Essay: Accommodation as professionalism

By Alex Long, Professor of Law. Originally published in Tennessee Law, fall 2014.

“For many years, if you were a person with a severe mobility impairment… your only options to reach a second-floor courtroom were to be carried up the stairs or crawl up the stairs.”

Whether it’s working to promote equal treatment under the law, equal access to justice, or equal employment opportunity, lawyers have special obligations when it comes to equality. Despite these obligations, there are some areas where the profession has lagged behind. One of the most glaring instances of underrepresentation involves lawyers with disabilities. According to the Census Bureau, roughly 19 percent of the US population has some type of disability. Yet, according to the National Association of Law Placement, only 0.23 percent of law firm lawyers identify as having disabilities.

The Americans with Disabilities Act (ADA) seeks to promote equality of opportunity for people with disabilities by requiring that employers provide reasonable accommodations for qualified individuals with disabilities. This requirement is best viewed as a means of eliminating unnecessary barriers that prevent people with disabilities from enjoying equality of opportunity. In the case of law firms, this might mean that a firm provides inexpensive technological devices to enable disabled lawyers to perform their jobs, or a supervisor provides written—as opposed to verbal—instructions.

One reason for the lack of diversity in the legal profession almost certainly has to do with the fact that some firms are reluctant to provide the required reasonable accommodations. Many lawyers with disabilities report they have faced reluctance from their employers to provide accommodations and a lack of resources or procedures for dealing with accommodation requests.

While the ADA—along with Title VII and other anti-discrimination statutes—requires important legal obligations of lawyers, it is likely to do little to improve equality of opportunity until more members of the profession internalize the values that underlie the statute. For example, for many years, if you were a person with a severe mobility impairment in Tennessee and you had business in court, in many counties your only options to reach a second-floor courtroom were to be carried up the stairs or crawl up the stairs. In 1998, two individuals decided they didn’t want to choose from those options and filed suit, alleging they had been denied access to the court system.
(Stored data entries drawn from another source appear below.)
(** * Entropy-driven Wordle solver: feedback oracle, candidate filter,
      entropy evaluator, guess selector and game simulator.

    Shallow embedding of [ml/generate_optimal_trajectories.py], of the
    oracle, the filter and the game of [ml/generate_quick_trajectories.py],
    of the state encoders and the starter choice of [ml/unified_model.py]
    and [ml/train_policy.py], and of the word filter of
    [scripts/generate_comprehensive_wordlists.py].

    Conventions of the embedding.
    - A Python [str] is a [list ascii]; a tile is one of the three constants
      [CORRECT], [PRESENT], [ABSENT] of the source.
    - A Python exception is the [Raise] branch of [result]; [x ← e; k] is
      sequencing that propagates a raised exception.
    - [collections.Counter] is a [gmap ascii Z] (it is only read and written
      by key); the plain [dict] [pattern_counts], which the source iterates
      with [.values()], is an insertion-ordered association list.
    - Python [int] is [Z]; lengths, loop indices produced by [range] and the
      parameters [max_search] and [max_guesses] are [nat].
    - Python [float] is a parameter, [FloatOps]: a type with the operations
      the solver uses.  The facts about order and signs the solver relies on
      are [FloatLaws]; the real numbers, [real_arithmetic], satisfy them.
    - The entries of the encoders' feature vectors are [feature]s: quotients
      of small integers and integers taken as floats; a numpy array with two
      axes is the list of its rows, an index may be negative as in Python. *)

From Stdlib Require Import ZArith List Ascii String Reals Lra Lia.
From stdpp Require Import base gmap list strings.
(** The shape of the states of a run: 32 registers that hold signed
    32-bit integers, the first being 0, and at least 1024 memory cells
    that hold bytes. *)
Definition wellFormed (st : State) : Prop :=
  len (registers st) = 32 ∧ Arr.toJSON (registers st) = registers st ∧
  (∀ r, 0 <= r <= 31 → ∃ v, Arr.get (registers st) r = Some v ∧ int32 v) ∧
  Arr.get (registers st) 0 = Some 0 ∧
  1024 <= len (memory st) ∧
  (∀ a, 0 <= a < 1024 → is_Some (Arr.get (memory st) a)) ∧
  (∀ a b, Arr.get (memory st) a = Some b → 0 <= b <= 255).

(** A write of a byte *)
Definition byteWrite (w : Z * Z) : Prop := 0 <= w.2 <= 255.

(** A halted state stands on a HLT instruction of the program. *)
Definition haltedAtHLT (program : list Instruction) (st : State) : Prop :=
  halted st = true → ∃ i, nth_instruction program (pc st) = Some i ∧ i_opcode i = HLT.

(** An instruction that is neither a branch nor a jump *)
Definition straightLine (i : Instruction) : Prop :=
  isBranch (i_opcode i) = false ∧ isJump (i_opcode i) = false.

(** The memory array of a state and the buffer of a simulator that
    hold the same bytes *)
Definition sameBytes (m : JSArray) (s : Simulator.t) : Prop :=
  ∀ a, Arr.getOr0 m a = Simulator.byteAt s a ∧ 0 <= Simulator.byteAt s a <= 255.

(** The buffer of a simulator holds bytes. *)
Definition holdsBytes (s : Simulator.t) : Prop :=
  ∀ a v, Simulator.memory s !! a = Some v → 0 <= v <= 255.

(** The initial state with x1 = [a] and x2 = [b] *)
Definition withX1X2 (a b : Z) : State :=
  set_registers (Arr.set (Arr.set (Arr.fill 32 0) 1 a) 2 b) Controller.initialState.

(** Decoded instructions and records with the given operands, at index 0 *)
Definition decodedWith (op : Opcode) (rd rs1 rs2 imm : option Z) : Decoded :=
  {| d_opcode := op; d_type := Decoder.opcodes op; d_format := Decoder.opcodes op;
     d_index := 0; d_lineNum := 1; d_original := EmptyString; d_rd := rd;
     d_rs1 := rs1; d_rs2 := rs2; d_imm := imm; d_shamt := None; d_label := None |}.
(** [type Diff struct { Path, SrcHash, DstHash string; Status DiffStatus }] *)
Record Diff : Type := mkDiff {
  Path : string;
  SrcHash : string;
  DstHash : string;
  Status : DiffStatus
}.

Global Instance FileHash_eq_dec : EqDecision FileHash.
Proof. solve_decision. Defined.
Global Instance DiffStatus_eq_dec : EqDecision DiffStatus.
Proof. solve_decision. Defined.
Global Instance Diff_eq_dec : EqDecision Diff.
Proof. solve_decision. Defined.

(** [for _, fh := range list { m[fh.Path] = fh.Hash }], from an empty map. *)
Definition build_map (l : list FileHash) : gmap string string :=
  foldl (λ m fh, <[fh_Path fh := fh_Hash fh]> m) ∅ l.

(** [for path := range m { pathSet[path] = struct{}{} }], the keys of [m]
    being visited in the order [ks]. *)
Definition add_paths (ks : list string) (pathSet : gmap string ()) : gmap string () :=
  foldl (λ s path, <[path := ()]> s) pathSet ks.

(** [for path := range pathSet { paths = append(paths, path) }], the keys
    being visited in the order [kp]. *)
Definition collect_paths (kp : list string) : list string :=
  foldl (λ paths path, paths ++ [path]) [] kp.

(** The [switch] of the last loop of [ComputeDiff]; [sOk] and [dOk] are the
    presence flags of the two map reads. *)
Definition classify (s d : option string) : DiffStatus :=
  match s, d with
  | None, _ => MissingSource
  | Some _, None => MissingDestination
  | Some sHash, Some dHash =>
      if decide (sHash ≠ dHash) then Mismatch else Match
  end.

(** One iteration of the last loop: a read of a missing key yields [""]. *)
Definition diff_of (srcMap dstMap : gmap string string) (path : string) : Diff :=
  let s := srcMap !! path in
  let d := dstMap !! path in
  mkDiff path (default "" s) (default "" d) (classify s d).

Definition build_diffs (srcMap dstMap : gmap string string)
    (paths : list string) : list Diff :=
  foldl (λ diffs path, diffs ++ [diff_of srcMap dstMap path]) [] paths.

(** The body of [ComputeDiff], given the orders [ks], [kd], [kp] in which the
    three [range] loops over maps visit the keys of [srcMap], [dstMap] and
    [pathSet]. *)
Definition ComputeDiff_visiting (ks kd kp : list string)
    (srcList dstList : list FileHash) : list Diff :=
  let srcMap := build_map srcList in
  let dstMap := build_map dstList in
  let paths := sort_Strings (collect_paths kp) in
  build_diffs srcMap dstMap paths.

Definition path_set (ks kd : list string) : gmap string () :=
  add_paths kd (add_paths ks ∅).

(** Go leaves the iteration order of a map unspecified: a [range] loop visits
    every key once, in some order. *)
Definition range_order {V} (m : gmap string V) (ks : list string) : Prop :=
  ks ≡ₚ (map_to_list m).*1.

(** The runs of [ComputeDiff]: one per choice of the three visiting orders. *)
Inductive ComputeDiff_run (srcList dstList : list FileHash) : list Diff → Prop :=
  | ComputeDiff_run_intro ks kd kp :
      range_order (build_map srcList) ks →
      range_order (build_map dstList) kd →
      range_order (path_set ks kd) kp →
      ComputeDiff_run srcList dstList
        (ComputeDiff_visiting ks kd kp srcList dstList).

(** An executable [ComputeDiff]: the run that visits the keys in the order of
    [map_to_list]. *)
Definition go_range {V} (m : gmap string V) : list string := (map_to_list m).*1.

Definition ComputeDiff (srcList dstList : list FileHash) : list Diff :=
  let ks := go_range (build_map srcList) in
  let kd := go_range (build_map dstList) in
  let kp := go_range (path_set ks kd) in
  ComputeDiff_visiting ks kd kp srcList dstList.

(** The hash of the last record of a list with a given path, if any (see
    [last_hash_Some_split]). *)
Definition last_hash (path : string) (l : list FileHash) : option string :=
  fh_Hash <$> last (filter (λ fh, fh_Path fh = path) l).
(** X13.  Loading only appends.  Whatever the files hold, and whichever
    of them fail, [load_conversation_data] keeps the conversations that
    were there, in their order, leaves the statistics alone, and every
    conversation it adds carries the path of one of the files it was
    given. *)
Theorem loading_only_appends (clock : nat -> Z)
  (json_files : list (file_id * string))
  (jsonl_files : list (file_id * list string)) (self : analyzer) :
  exists convs,
    conversations (load_conversation_data clock json_files jsonl_files self)
    = conversations self ++ convs /\
    usage_stats (load_conversation_data clock json_files jsonl_files self)
    = usage_stats self /\
    Forall (fun conv =>
              In (file_path conv)
                 (map (fun f => path (fst f)) json_files
                  ++ map (fun f => path (fst f)) jsonl_files))
           convs.
Proof.
  unfold load_conversation_data.
  destruct (load_json_files_appends clock json_files self) as (c1 & Hc1 & Hu1 & Hf1).
  destruct (load_jsonl_files_appends clock jsonl_files
              (load_json_files clock json_files self)) as (c2 & Hc2 & Hu2 & Hf2).
  exists (c1 ++ c2). split; [|split].
  - rewrite Hc2, Hc1, <- app_assoc. reflexivity.
  - congruence.
  - apply Forall_app. split.
    + eapply Forall_impl; [|exact Hf1]. intros c Hc. apply in_or_app. left. exact Hc.
    + eapply Forall_impl; [|exact Hf2]. intros c Hc. apply in_or_app. right. exact Hc.
Qed.

(** ** The sums of the statistics *)

Lemma sum_cons (a : Z) (l : list Z) : sum (a :: l) = a + sum l.
Proof.
  unfold sum. simpl.
  assert (Hfold : forall l z, fold_left Z.add l z = z + fold_left Z.add l 0).
  { clear. induction l as [|x l IHl]; intros z; simpl; [lia|].
    rewrite (IHl (z + x)), (IHl x). lia. }
  apply Hfold.
Qed.

Lemma sum_app (l1 l2 : list Z) : sum (l1 ++ l2) = sum l1 + sum l2.
Proof.
  induction l1 as [|a l1 IH]; simpl; [reflexivity|].
  rewrite !sum_cons, IH. lia.
Qed.

Lemma upsert_count_sum (k : json) (d : list (json * Z)) :
  sum (map snd (upsert 0 (fun n => n + 1) k d)) = sum (map snd d) + 1.
Proof.
  induction d as [|[k' v] d IH]; simpl; [reflexivity|].
  destruct (Py.eqb k' k); simpl; rewrite !sum_cons; [lia | rewrite IH; lia].
Qed.

Lemma counter_from_sum (keys : list json) :
  forall d d',
    foldM (fun d k => update 0 (fun n => n + 1) k d) keys d = Ok d' ->
    sum (map snd d') = sum (map snd d) + Z.of_nat (List.length keys) /\
    Forall (fun k => Py.hashable k = true) keys.
Proof.
  induction keys as [|k keys IH]; simpl; intros d d' H.
  - inversion H; subst. split; [lia | constructor].
  - bind_inv H. unfold update in Ha.
    destruct (Py.hashable k) eqn:Hh; [|discriminate]. inversion Ha; subst a.
    destruct (IH _ _ Hk) as [Hs Hf]. rewrite upsert_count_sum in Hs.
    split; [lia | constructor; assumption].
Qed.

Lemma counter_sum (keys : list json) (d : list (json * Z)) :
  counter keys = Ok d -> sum (map snd d) = Z.of_nat (List.length keys).
Proof.
  unfold counter. intros H. destruct (counter_from_sum _ _ H) as [Hs _].
  rewrite Hs. reflexivity.
Qed.

Lemma daily_step_sums (conv : Conversation) (d : list (string * day_bucket)) :
  sum (map (fun b => day_conversations (snd b)) (daily_step d conv))
  = sum (map (fun b => day_conversations (snd b)) d)
    + (if dated conv then 1 else 0) /\
  sum (map (fun b => day_tokens (snd b)) (daily_step d conv))
  = sum (map (fun b => day_tokens (snd b)) d)
    + (if dated conv then total_tokens conv else 0).
Proof.
  unfold daily_step, dated. destruct (daily_key conv) as [date|]; [|split; lia].
  induction d as [|[k b] d IH]; simpl.
  - rewrite !sum_cons. unfold sum. simpl. split; lia.
  - destruct (String.eqb k date); simpl; rewrite !sum_cons.
    + simpl. split; lia.
    + destruct IH as [IH1 IH2]. rewrite IH1, IH2. split; lia.
Qed.

Lemma daily_usage_sums (convs : list Conversation) :
  forall d,
    sum (map (fun b => day_conversations (snd b)) (fold_left daily_step convs d))
    = sum (map (fun b => day_conversations (snd b)) d)
      + Z.of_nat (List.length (filter dated convs)) /\
    sum (map (fun b => day_tokens (snd b)) (fold_left daily_step convs d))
    = sum (map (fun b => day_tokens (snd b)) d)
      + sum (map total_tokens (filter dated convs)).
Proof.
  induction convs as [|conv convs IH]; simpl; intros d.
  - change (sum []) with 0. split; lia.
  - destruct (IH (daily_step d conv)) as [IH1 IH2].
    destruct (daily_step_sums conv d) as [H1 H2].
    rewrite IH1, IH2, H1, H2.
    destruct (dated conv); cbn [map List.length]; [rewrite sum_cons|]; split; lia.
Qed.

(** ** True division *)

Lemma float_overflow_pos : 0 < float_overflow.
Proof. vm_compute. reflexivity. Qed.

Lemma true_div_ok (a b : Z) (q : ratio) :
  true_div a b = Ok q ->
  q = {| numerator := a; denominator := b |} /\ b <> 0 /\
  Z.abs a < float_overflow * Z.abs b.
Proof.
  unfold true_div. destruct (b =? 0) eqn:Eb; [discriminate|].
  destruct (float_overflow * Z.abs b <=? Z.abs a) eqn:Eo; [discriminate|].
  intros H. inversion H. apply Z.eqb_neq in Eb. apply Z.leb_gt in Eo. auto.
Qed.
Lemma sim_fake_date_same a b :
  sim (fun _ _ => True) (fake_date_time_between a b)
      (fake_date_time_between a b).
Proof. apply sim_fake_date, alike_refl. Qed.

Lemma sim_fake_date_at t1 t2 b :
  sim (fun _ _ => True) (fake_date_time_between (At t1) b)
      (fake_date_time_between (At t2) b).
Proof. now apply sim_fake_date. Qed.

Lemma sim_datetime_add d1 d2 delta1 delta2 :
  sim (fun _ _ => True) (lift (datetime_add d1 delta1))
      (lift (datetime_add d2 delta2)).
Proof. apply sim_lift_overflow; apply datetime_add_only_overflows. Qed.

Lemma sim_uuid4_hex : sim (fun _ _ => True) uuid4_hex uuid4_hex.
Proof.
  intros w1 w2 (Hrnd & Hpos & Hfake & Hfpos). right. right.
  unfold uuid4_hex. now split.
Qed.

Lemma sim_now : sim (fun _ _ => True) now now.
Proof.
  intros w1 w2 (Hrnd & Hpos & Hfake & Hfpos). right. right.
  unfold now. now split.
Qed.

Create HintDb sim.
#[local] Hint Resolve
  seeded_random.sim_randint seeded_random.sim_uniform seeded_random.sim_random
  seeded_random.sim_choice seeded_random.sim_choices seeded_random.sim_sample
  sim_fake_text sim_fake_date_same sim_fake_date_at sim_datetime_add
  sim_uuid4_hex sim_now sim_index : sim.

(** One step of a pair of chains: related first computations, then the
    continuations on related values (equal values are identified). *)
Ltac sim_step :=
  lazymatch goal with
  | |- sim _ (ret _) (ret _) => apply sim_ret
  | |- sim _ (bind _ _) (bind _ _) =>
      eapply sim_bind;
      [ solve [eauto with sim]
      | let x := fresh "x" in
        let y := fresh "y" in
        let Hxy := fresh "Hxy" in
        intros x y Hxy; cbv beta;
        try (match type of Hxy with _ = _ => subst y end) ]
  end.
(** getOverallStatus(metrics) *)
Definition getOverallStatus (metrics : MetricsReport) : string :=
  let fpsHealth := or_unknown (Health_get (health_fps metrics) "class") in
  let memHealth := or_unknown (Health_get (health_memory metrics) "class") in
  let dcHealth := or_unknown (Health_get (health_drawCalls metrics) "class") in
  if bool_decide (fpsHealth = js "critical")
     || bool_decide (memHealth = js "critical")
     || bool_decide (dcHealth = js "critical") then "RED"
  else if bool_decide (fpsHealth = js "warning")
          || bool_decide (memHealth = js "warning")
          || bool_decide (dcHealth = js "warning") then "YELLOW"
  else "GREEN".

End ProfilingTestSuite.

(* ===================================================================== *)
(** * ScenarioManager.js: progress tracking                             *)
(* ===================================================================== *)

Module ScenarioManager.
Import JS InfiniteForest.

(** [this.progress] *)
Record Progress := mkProgress {
  completed : list string;
  currentAttempts : Z;
  totalTime : Z
}.

(** The achievement line logged to the editor console: the rounded
    seconds and the attempts. *)
Record Achievement := mkAchievement { seconds : Z; with_attempts : Z }.

Record Manager := mkManager {
  progress : Progress;
  codeEditor : bool;                  (* this.codeEditor is set *)
  console : list Achievement
}.

Definition constructor (codeEditor : bool) : Manager :=
  mkManager (mkProgress [] 0 0) codeEditor [].

(** _onScenarioComplete(event) *)
Definition _onScenarioComplete (event : CompletionEvent) (m : Manager)
    : Manager :=
  let p := progress m in
  let completed' :=
    if ev_success event && negb (bool_decide (ev_scenario event ∈ completed p))
    then completed p ++ [ev_scenario event]
    else completed p in
  mkManager
    (mkProgress completed' (currentAttempts p)
       (totalTime p + ev_duration event))
    (codeEditor m)
    (if codeEditor m then
       console m
       ++ [mkAchievement
             (Math_round (inject_Z (ev_duration event) / 1000)%Q)
             (ev_attempts event)]
     else console m).

End ScenarioManager.

(* ===================================================================== *)
(** * ScenarioLoader.js and the solution parser of InfiniteForest.js    *)
(* ===================================================================== *)

Module ScenarioLoader.
Import JS Regex.

(** An entry of [definition.code.acceptablePatterns] with its pattern
    compiled ([new RegExp(p.pattern)]); the bounds are numbers or
    missing. *)
Record AcceptablePattern := mkAcceptablePattern {
  p_regex : regex;
  p_feedback : string;
  minValue : option Z;
  maxValue : option Z
}.

(** A scenario definition, as far as the parser reads it:
    [definition.code?.acceptablePatterns], and [definition.story] with
    its hint. *)
Record ScenarioDefinition := mkScenarioDefinition {
  acceptablePatterns : option (list AcceptablePattern);
  story : option (option string)
}.

(** The feedback texts, by template. *)
Inductive Feedback :=
| TooLow (value : number) (atLeast : Z)
| MightLag (value : number) (atMost : Z)
| FromPattern (text : string)
| Hint (text : string)
| TryDifferentApproach
| TryAddingCondition.

Record Solution := mkSolution {
  valid : bool;
  feedback : Feedback;
  extractedValue : option number
}.

(** getValidationPatterns(definition) *)
Definition getValidationPatterns (d : ScenarioDefinition)
    : list AcceptablePattern :=
  default [] (acceptablePatterns d).

(** [match[1] ? parseInt(match[1], 10) : null] *)
Definition extract (caps : captures) : option number :=
  match caps !! 1%nat with
  | Some (c :: s) => Some (parseInt (c :: s))
  | _ => None
  end.

(** [bound && value < bound] and [bound && value > bound] *)
Definition below (value : number) (bound : option Z) : bool :=
  match bound with
  | Some b => negb (b =? 0) && lt value (Num b)
  | None => false
  end.

Definition above (value : number) (bound : option Z) : bool :=
  match bound with
  | Some b => negb (b =? 0) && gt value (Num b)
  | None => false
  end.

(** [text || fallback] on a string or undefined. *)
Definition hint_or (hint : option string) (fallback : Feedback) : Feedback :=
  match hint with
  | Some (String a s) => Hint (String a s)
  | _ => fallback
  end.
The ADA had been in effect for six years and states were under a legal obligation to make their courtrooms accessible. But in Tennessee and many other states, many courtrooms remained inaccessible.

Ultimately, the Supreme Court’s decision in this case, Tennessee v. Lane, clarified the scope of a state’s obligations to make its services accessible. Since that decision, the legal system has made great strides in improving access to justice for people with disabilities. The Tennessee Supreme Court’s Access to Justice Commission has identified as one of its goals the removal of “barriers to access to justice, including but not limited to disability.” Courtrooms themselves are now more accessible. A disabled person who needs to appear in a Tennessee court can now go to the Tennessee Supreme Court website and learn about available accommodations and how to request those accommodations. It’s entirely possible states made these changes out of fear of future ADA lawsuits, but what seems more likely is that the image in Tennessee v. Lane of a disabled person literally crawling up the courthouse steps helped focus the attention of the legal profession on the issues of courtroom accessibility and access to justice for people with disabilities. The efforts to improve accessibility to the legal system have been part of a broader recognition that promoting equality, including equal access to justice, is a fundamental value of the legal profession.

There is a similar symmetry between these legal obligations and the ethical and professional obligations faced by lawyers. Supervisory lawyers in firms have an ethical duty to make reasonable efforts to ensure subordinate lawyers are practicing competently. If this means modifying policies or practices within reason, this is what is ethically required. In other words, the legal obligations of the ADA simply complement the ethical and professional obligations lawyers already face.

The underrepresentation of lawyers with disabilities in the profession and continued problems of access to justice for people with disabilities should be of particular concern to the profession. By emphasizing how the reasonable accommodation requirement is a matter of professional responsibility and professionalism, the legal profession can take another step toward equality of opportunity for people with disabilities.


 

Adapted by Long from his article, “Reasonable Accommodation as Professional Responsibility, Reasonable Accommodation as Professionalism,” published in volume 47 of the UC Davis Law Review.